(What the task requires):
Give back an exact copy of the lines below, from the first through the line with "VideoLoader.isSegmentComplete sg m"; please stop there.

(Stored data):
=====

(** C9 (as amended).  Take a segment of the adjusted segment map whose
    covering chunks are all in the chunk map, the map holding chunks of the
    content and every chunk but possibly the last having length
    [CHUNK_SIZE].  If moreover the segment is well formed and ends inside
    the content ([byteStart <= byteEnd] and
    [byteEnd + 4 + headerLength <= length content]), then
    [extractSegmentData] returns exactly the [byteEnd - byteStart] bytes of
    the content at the absolute offsets
    [byteStart + 4 + headerLength .. byteEnd + 4 + headerLength). *)
Theorem extract_segment_bytes hl (allChunks : list bytes) (m : gmap nat bytes) segs sg :
  0 < CHUNK_SIZE ->
  (forall i c, S i < length allChunks -> allChunks !! i = Some c ->
               length c = CHUNK_SIZE) ->
  (forall i c, m !! i = Some c -> allChunks !! i = Some c) ->
  sg ∈ VideoLoader.adjustSegmentOffsets CHUNK_SIZE hl segs ->
  VideoLoader.isSegmentComplete sg m = true ->
  VideoLoader.byteStart (VideoLoader.seg sg) <= VideoLoader.byteEnd (VideoLoader.seg sg) ->
  VideoLoader.byteEnd (VideoLoader.seg sg) + (4 + hl) <= length (concat allChunks) ->
  exists out,
    VideoLoader.extractSegmentData CHUNK_SIZE hl sg m = Some out /\
    out = slice (VideoLoader.byteStart (VideoLoader.seg sg) + (4 + hl))
                (VideoLoader.byteEnd (VideoLoader.seg sg) + (4 + hl))
                (concat allChunks) /\
    length out
    = VideoLoader.byteEnd (VideoLoader.seg sg) - VideoLoader.byteStart (VideoLoader.seg sg).
Proof.
  intros HCS Hreg Hsub Hin Hcomplete Hwf Hrange.
  unfold VideoLoader.adjustSegmentOffsets in Hin.
  apply list_elem_of_fmap in Hin as (x & -> & _).
  rewrite isSegmentComplete_spec in Hcomplete.
  unfold VideoLoader.extractSegmentData.
  cbn [VideoLoader.seg VideoLoader.adjustedChunkStart VideoLoader.adjustedChunkEnd] in *.
  set (bS := VideoLoader.byteStart x) in *. set (bE := VideoLoader.byteEnd x) in *.
  set (a := bS + (4 + hl)) in *. set (b := bE + (4 + hl)) in *.
  set (cs := a / CHUNK_SIZE) in *. set (ce := ceilDiv b CHUNK_SIZE) in *.
  pose proof (floorDiv_lower a HCS) as Hlo. fold cs in Hlo.
  pose proof (ceilDiv_upper b HCS) as Hhi. fold ce in Hhi.
  assert (length
            (take (bE - bS) (drop a (concat allChunks))) = bE - bS) as Hlen.
  { rewrite length_take, length_drop. unfold a, b in *. lia. }
  assert (slice a b (concat allChunks) = take (bE - bS) (drop a (concat allChunks))) as Hslice.
  { unfold slice. f_equal. unfold a, b. lia. }
  destruct (Nat.eq_dec (ce - cs) 0) as [Hz|Hnz].
  - rewrite Hz. cbn [seq mapM mbind mret option_bind option_ret].
    rewrite (sliceZ_slice (a - cs * CHUNK_SIZE) (bE - bS)) by lia.
    eexists. split; [reflexivity|].
    assert (bE - bS = 0) as Hsl by (unfold a, b in *; nia).
    rewrite Hslice, Hsl.
    unfold slice. rewrite concatBuffers_concat. simpl.
    rewrite drop_nil, take_nil, take_0. split; reflexivity.
  - destruct (mapM_seq_lookup m allChunks (ce - cs) cs) as [Hmap Hbound];
      [intros i Hi; apply Hcomplete; lia|exact Hsub|lia|].
    rewrite Hmap.
    rewrite (sliceZ_slice (a - cs * CHUNK_SIZE) (bE - bS)) by lia.
    eexists. split; [reflexivity|].
    rewrite Hslice. rewrite concatBuffers_concat.
    assert (slice (a - cs * CHUNK_SIZE) (a - cs * CHUNK_SIZE + (bE - bS))
              (concat (take (ce - cs) (drop cs allChunks)))
            = take (bE - bS) (drop a (concat allChunks))) as ->; [|split; [reflexivity|exact Hlen]].
    unfold slice.
    replace (a - cs * CHUNK_SIZE + (bE - bS) - (a - cs * CHUNK_SIZE)) with (bE - bS) by lia.
    destruct (concat_take_full allChunks cs ltac:(lia)) as [_ Hdrop].
    { rewrite <- (drop_0 allChunks). apply full_prefix; [exact Hreg|lia]. }
    assert (drop a (concat allChunks)
            = drop (a - cs * CHUNK_SIZE) (concat (drop cs allChunks))) as ->.
    { rewrite Hdrop, drop_drop. f_equal. lia. }
    destruct (Nat.eq_dec (cs + (ce - cs)) (length allChunks)) as [Hall|Hless].
    + rewrite (take_ge (drop cs allChunks)); [reflexivity|]. rewrite length_drop. lia.
    + destruct (concat_take_full (drop cs allChunks) (ce - cs)) as [Htake _].
      { rewrite length_drop. lia. }
      { apply full_prefix; [exact Hreg|lia]. }
      rewrite Htake.
      rewrite (take_drop_commute _ ((ce - cs) * CHUNK_SIZE - (a - cs * CHUNK_SIZE))
                 (a - cs * CHUNK_SIZE)) || idtac.
      replace ((ce - cs) * CHUNK_SIZE)
        with (a - cs * CHUNK_SIZE + ((ce - cs) * CHUNK_SIZE - (a - cs * CHUNK_SIZE)))
        by (unfold a, b in *; nia).
      rewrite <- take_drop_commute, take_take. f_equal.
      unfold a, b in *. nia.
Qed.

=====

(Solution to the exercise):
(** C9 (as amended).  Take a segment of the adjusted segment map whose
    covering chunks are all in the chunk map, the map holding chunks of the
    content and every chunk but possibly the last having length
    [CHUNK_SIZE].  If moreover the segment is well formed and ends inside
    the content ([byteStart <= byteEnd] and
    [byteEnd + 4 + headerLength <= length content]), then
    [extractSegmentData] returns exactly the [byteEnd - byteStart] bytes of
    the content at the absolute offsets
    [byteStart + 4 + headerLength .. byteEnd + 4 + headerLength). *)
Theorem extract_segment_bytes hl (allChunks : list bytes) (m : gmap nat bytes) segs sg :
  0 < CHUNK_SIZE ->
  (forall i c, S i < length allChunks -> allChunks !! i = Some c ->
               length c = CHUNK_SIZE) ->
  (forall i c, m !! i = Some c -> allChunks !! i = Some c) ->
  sg ∈ VideoLoader.adjustSegmentOffsets CHUNK_SIZE hl segs ->
  VideoLoader.isSegmentComplete sg m = true ->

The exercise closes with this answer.